• WHAT TO DO:
With the line containing "match e with" as the starting point, write out each line exactly through the final line of the listing, both ends included.

• EXTRACTED INFORMATION:
(* ===== verification/Lzf.v ===== *)
(** * Lzf: the compression of strings, src/src/lzf_c.c and lzf_d.c

    The compressor and the decompressor on byte arrays, with every access checked:
    a read outside the input or a write outside the output is a fault.  Pointers
    are offsets from the start of their array.  The configuration is that of
    src/src/lzfP.h on 64-bit hosts: [HLOG] is 16, [VERY_FAST], hash slots are 32-bit
    offsets, and the hash table is not initialised, so its first contents are an
    argument. *)

From stdpp Require Import base tactics option strings numbers list.
From S2P Require Import Prelude.

Local Open Scope Z_scope.

Definition u8 (z : Z) : Z := z mod 2 ^ 8.

Definition HLOG : Z := 16.
Definition HSIZE : Z := Z.shiftl 1 HLOG.
Definition MAX_LIT : Z := Z.shiftl 1 5.
Definition MAX_OFF : Z := Z.shiftl 1 13.
Definition MAX_REF : Z := Z.shiftl 1 8 + Z.shiftl 1 3.

(** ** The compressor *)

Record lzf := mkLzf {
  htab : Z → Z;
  ip : Z;
  op : Z;
  lit : Z;
  hval : Z;
  out : list Z }.

Definition set_ip (v : Z) (s : lzf) : lzf := mkLzf (htab s) v (op s) (lit s) (hval s) (out s).
Definition set_op (v : Z) (s : lzf) : lzf := mkLzf (htab s) (ip s) v (lit s) (hval s) (out s).
Definition set_lit (v : Z) (s : lzf) : lzf := mkLzf (htab s) (ip s) (op s) v (hval s) (out s).
Definition set_out (v : list Z) (s : lzf) : lzf := mkLzf (htab s) (ip s) (op s) (lit s) (hval s) v.
Definition set_hval (v : Z) (s : lzf) : lzf := mkLzf (htab s) (ip s) (op s) (lit s) v (out s).
(** [hval = h; htab[i] = v] *)
Definition set_slot (h i v : Z) (s : lzf) : lzf :=
  mkLzf (λ j, if j =? i then v else htab s j) (ip s) (op s) (lit s) h (out s).

(** What a turn of the main loop does next. *)
Inductive turn := NextTurn | LeaveLoop | ReturnZero.

Section Compress.
Context (in_data : list Z).
Notation lzfM := (M lzf).

Definition in_end : Z := Z.of_nat (length in_data).
Definition out_end (s : lzf) : Z := Z.of_nat (length (out s)).

Definition inAt (i : Z) : lzfM Z :=
  deref (if i <? 0 then None else in_data !! Z.to_nat i) "lzf_compress: in_data".

Definition outPut (i c : Z) : lzfM unit :=
  s ← get;
  if (0 <=? i) && (i <? out_end s) then put (set_out (<[Z.to_nat i := u8 c]> (out s)) s)
  else fail (BadPointer "lzf_compress: out_data").

(** [*op++ = c] *)
Definition putByte (c : Z) : lzfM unit :=
  s ← get;
  outPut (op s) c ;;
  modify (set_op (op s + 1)).

Definition FRST (p : Z) : lzfM Z :=
  a ← inAt p;
  b ← inAt (p + 1);
  mret (Z.lor (Z.shiftl a 8) b).

Definition NEXT (v p : Z) : lzfM Z :=
  c ← inAt (p + 2);
  mret (Z.lor (u32 (Z.shiftl v 8)) c).

Definition IDX (h : Z) : Z := Z.land (u32 (Z.shiftr h (3 * 8 - HLOG) - h * 5)) (HSIZE - 1).

(** [op [- lit - 1] = lit - 1], [lit = 0; op++] and [op -= !lit] *)
Definition stopRun : lzfM unit := s ← get; outPut (op s - lit s - 1) (lit s - 1).
Definition startRun : lzfM unit := modify (λ s, set_lit 0 (set_op (op s + 1) s)).
Definition undoRun : lzfM unit := modify (λ s, set_op (op s - (if lit s =? 0 then 1 else 0)) s).

(** One more literal byte. *)
Definition copyLiteral : lzfM unit :=
  s ← get;
  c ← inAt (ip s);
  put (set_lit (lit s + 1) s) ;;
  putByte c ;;
  modify (set_ip (ip s + 1)) ;;
  s ← get;
  if lit s =? MAX_LIT then stopRun ;; startRun else mret tt.

(** The sixteen unrolled comparisons: the length, and whether there was a
    difference. *)
Fixpoint unrolled (n : nat) (ref p len : Z) : lzfM (Z * bool) :=
  match n with
  | O => mret (len, false)
  | S n =>
      let len := len + 1 in
      a ← inAt (ref + len);
      b ← inAt (p + len);
      if a =? b then unrolled n ref p len else mret (len, true)
  end.

(** [do len++; while (len < maxlen && ref[len] == ip[len])]: at most [MAX_REF] rounds. *)
Fixpoint compareLoop (fuel : nat) (ref p maxlen len : Z) : lzfM Z :=
  match fuel with
  | O => fail (AssertFailed "lzf_compress: fuel")
  | S fuel =>
      let len := len + 1 in
      if len <? maxlen then
        a ← inAt (ref + len);
        b ← inAt (p + len);
        if a =? b then compareLoop fuel ref p maxlen len else mret len
      else mret len
  end.

Definition matchLength (ref p maxlen : Z) : lzfM Z :=
  r ← (if 16 <? maxlen then unrolled 16 ref p 2 else mret (2, false));
  let '(len, differ) := r in
  if (differ : bool) then mret len else compareLoop (Z.to_nat MAX_REF) ref p maxlen len.

(** The comparison of [ref[2]] and [ip[2]], and of the first two bytes as a [u16]. *)
Definition sameThree (ref p : Z) : lzfM bool :=
  a2 ← inAt (ref + 2);
  b2 ← inAt (p + 2);
  if negb (a2 =? b2) then mret false else
  a0 ← inAt ref;
  a1 ← inAt (ref + 1);
  b0 ← inAt p;
  b1 ← inAt (p + 1);
  mret ((a0 =? b0) && (a1 =? b1)).

(** [hval = NEXT (hval, ip); htab[IDX (hval)] = ip - LZF_HSLOT_BIAS]; the old slot. *)
Definition nextSlot : lzfM Z :=
  s ← get;
  h ← NEXT (hval s) (ip s);
  put (set_slot h (IDX h) (u32 (ip s)) s) ;;
  mret (htab s (IDX h)).

(** The two or three bytes of a back reference. *)
Definition putRef (off len : Z) : lzfM unit :=
  (if len <? 7 then putByte (Z.shiftr off 8 + Z.shiftl len 5)
   else putByte (Z.shiftr off 8 + Z.shiftl 7 5) ;; putByte (len - 7)) ;;
  putByte off.

(** The last two positions of a match are put in the hash table. *)
Definition insertTwo (p : Z) : lzfM unit :=
  modify (set_ip (p - 2)) ;;
  h ← FRST (p - 2);
  modify (set_hval h) ;;
  nextSlot ;;
  modify (set_ip (p - 1)) ;;
  nextSlot ;;
  modify (set_ip p).

(** A match at [ref] of the bytes at [ip]. *)
Definition emitMatch (ref off : Z) : lzfM turn :=
  s ← get;
  let p := ip s in
  let maxlen := u32 (in_end - p - 2) in
  let maxlen := if MAX_REF <? maxlen then MAX_REF else maxlen in
  if (out_end s <=? op s + 3 + 1) &&
     (out_end s <=? op s - (if lit s =? 0 then 1 else 0) + 3 + 1) then mret ReturnZero else
  stopRun ;;
  undoRun ;;
  len ← matchLength ref p maxlen;
  let len := len - 2 in
  putRef off len ;;
  startRun ;;
  let p := p + 1 + (len + 1) in
  modify (set_ip p) ;;
  if in_end - 2 <=? p then mret LeaveLoop else
  insertTwo p ;;
  mret NextTurn.

(** A turn of the main loop. *)
Definition compressTurn : lzfM turn :=
  s ← get;
  ref ← nextSlot;
  let off := u64 (ip s - ref - 1) in
  found ← (if (off <? MAX_OFF) && (0 <? ref) then sameThree ref (ip s) else mret false);
  if (found : bool) then emitMatch ref off
  else if out_end s <=? op s then mret ReturnZero
  else copyLiteral ;; mret NextTurn.

(** [while (ip < in_end)]: at most two bytes are left. *)
Fixpoint copyRest (fuel : nat) : lzfM unit :=
  s ← get;
  if ip s <? in_end then
    match fuel with
    | O => fail (AssertFailed "lzf_compress: fuel")
    | S fuel => copyLiteral ;; copyRest fuel
    end
  else mret tt.

Definition finish : lzfM Z :=
  s ← get;
  if out_end s <? op s + 3 then mret 0 else
  copyRest 2 ;;
  stopRun ;;
  undoRun ;;
  gets op.

(** Every turn takes at least one byte of the input. *)
Fixpoint compressLoop (fuel : nat) : lzfM Z :=
  s ← get;
  if ip s <? in_end - 2 then
    match fuel with
    | O => fail (AssertFailed "lzf_compress: fuel")
    | S fuel =>
        t ← compressTurn;
        match t with
        | NextTurn => compressLoop fuel
        | LeaveLoop => finish
        | ReturnZero => mret 0
        end
    end
  else finish.

(** The returned length, 0 when the output does not fit, and the output array. *)
Definition lzf_compress (htab : Z → Z) (out_data : list Z) : res (Z * list Z) :=
  if (in_end =? 0) || (Z.of_nat (length out_data) =? 0) then Ok (0, out_data) else
  r ← (h ← FRST 0;
       modify (λ s, mkLzf (Lzf.htab s) 0 1 0 h (out s)) ;;
       compressLoop (length in_data)) (mkLzf htab 0 0 0 0 out_data);
  mret (fst r, out (snd r)).

End Compress.

(** ** The decompressor *)

Inductive errno := E2BIG | EINVAL.

Record unlzf := mkUnlzf {
  d_ip : Z;
  d_op : Z;
  d_out : list Z }.

Section Decompress.
Context (in_data : list Z).
Notation unlzfM := (M unlzf).

Definition d_end (s : unlzf) : Z := Z.of_nat (length (d_out s)).

(** [*ip++] *)
Definition nextByte : unlzfM Z :=
  s ← get;
  c ← deref (if d_ip s <? 0 then None else in_data !! Z.to_nat (d_ip s)) "lzf_decompress: in_data";
  put (mkUnlzf (d_ip s + 1) (d_op s) (d_out s)) ;;
  mret c.

(** [*op++ = c] *)
Definition appendByte (c : Z) : unlzfM unit :=
  s ← get;
  if (0 <=? d_op s) && (d_op s <? d_end s) then
    put (mkUnlzf (d_ip s) (d_op s + 1) (<[Z.to_nat (d_op s) := u8 c]> (d_out s)))
  else fail (BadPointer "lzf_decompress: out_data").

Definition outAt (i : Z) : unlzfM Z :=
  s ← get;
  deref (if i <? 0 then None else d_out s !! Z.to_nat i) "lzf_decompress: out_data".

(** The literal run: [n] times [*op++ = *ip++]. *)
Fixpoint copyRun (n : nat) : unlzfM unit :=
  match n with
  | O => mret tt
  | S n => c ← nextByte; appendByte c ;; copyRun n
  end.

(** [n] times [*op++ = *ref++]. *)
Fixpoint copyRef (n : nat) (ref : Z) : unlzfM unit :=
  match n with
  | O => mret tt
  | S n => c ← outAt ref; appendByte c ;; copyRef n (ref + 1)
  end.

(** [memcpy (op, ref, len); op += len] *)
Definition memcpy (ref len : Z) : unlzfM unit :=
  s ← get;
  if (0 <=? ref) && (ref + len <=? d_end s) && (0 <=? d_op s) && (d_op s + len <=? d_end s) then
    put (mkUnlzf (d_ip s) (d_op s + len)
           (take (Z.to_nat (d_op s)) (d_out s) ++ take (Z.to_nat len) (drop (Z.to_nat ref) (d_out s)) ++
            drop (Z.to_nat (d_op s + len)) (d_out s)))
  else fail (BadPointer "lzf_decompress: memcpy").

(** The end of a back reference of [len + 2] bytes. *)
Definition expandRef (ref len : Z) : unlzfM (option errno) :=
  s ← get;
  if d_end s <? d_op s + len + 2 then mret (Some E2BIG)
  else if ref <? 0 then mret (Some EINVAL)
  else
    (if len <=? 9 then copyRef (Z.to_nat (len + 2)) ref
     else
       let len := len + 2 in
       if ref + len <=? d_op s then memcpy ref len else copyRef (Z.to_nat len) ref) ;;
    mret None.

(** A turn: the error when there is one. *)
Definition decompressTurn : unlzfM (option errno) :=
  ctrl ← nextByte;
  s ← get;
  if ctrl <? Z.shiftl 1 5 then
    let ctrl := ctrl + 1 in
    if d_end s <? d_op s + ctrl then mret (Some E2BIG)
    else if Z.of_nat (length in_data) <? d_ip s + ctrl then mret (Some EINVAL)
    else copyRun (Z.to_nat ctrl) ;; mret None
  else
    let len := Z.shiftr ctrl 5 in
    let ref := d_op s - Z.shiftl (Z.land ctrl 31) 8 - 1 in
    if Z.of_nat (length in_data) <=? d_ip s then mret (Some EINVAL) else
    if len =? 7 then
      c ← nextByte;
      s ← get;
      if Z.of_nat (length in_data) <=? d_ip s then mret (Some EINVAL) else
      d ← nextByte;
      expandRef (ref - d) (len + c)
    else
      d ← nextByte;
      expandRef (ref - d) len.

(** [do ... while (ip < in_end)]: every turn takes a byte of the input. *)
Fixpoint decompressLoop (fuel : nat) : unlzfM (errno + Z) :=
  match fuel with
  | O => fail (AssertFailed "lzf_decompress: fuel")
  | S fuel =>
      e ← decompressTurn;
      match e with
      | Some e => mret (inl e)
      | None =>
          s ← get;
          if d_ip s <? Z.of_nat (length in_data) then decompressLoop fuel else mret (inr (d_op s))
      end
  end.

(** The error or the returned length, and the output array. *)
Definition lzf_decompress (out_data : list Z) : res ((errno + Z) * list Z) :=
  r ← decompressLoop (S (length in_data)) (mkUnlzf 0 0 out_data);
  mret (fst r, d_out (snd r)).

End Decompress.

• ANSWER TO THIS TASK:
      match e with
      | Some e => mret (inl e)
      | None =>
          s ← get;
          if d_ip s <? Z.of_nat (length in_data) then decompressLoop fuel else mret (inr (d_op s))
      end
  end.

(** The error or the returned length, and the output array. *)
Definition lzf_decompress (out_data : list Z) : res ((errno + Z) * list Z) :=
  r ← decompressLoop (S (length in_data)) (mkUnlzf 0 0 out_data);
  mret (fst r, d_out (snd r)).

End Decompress.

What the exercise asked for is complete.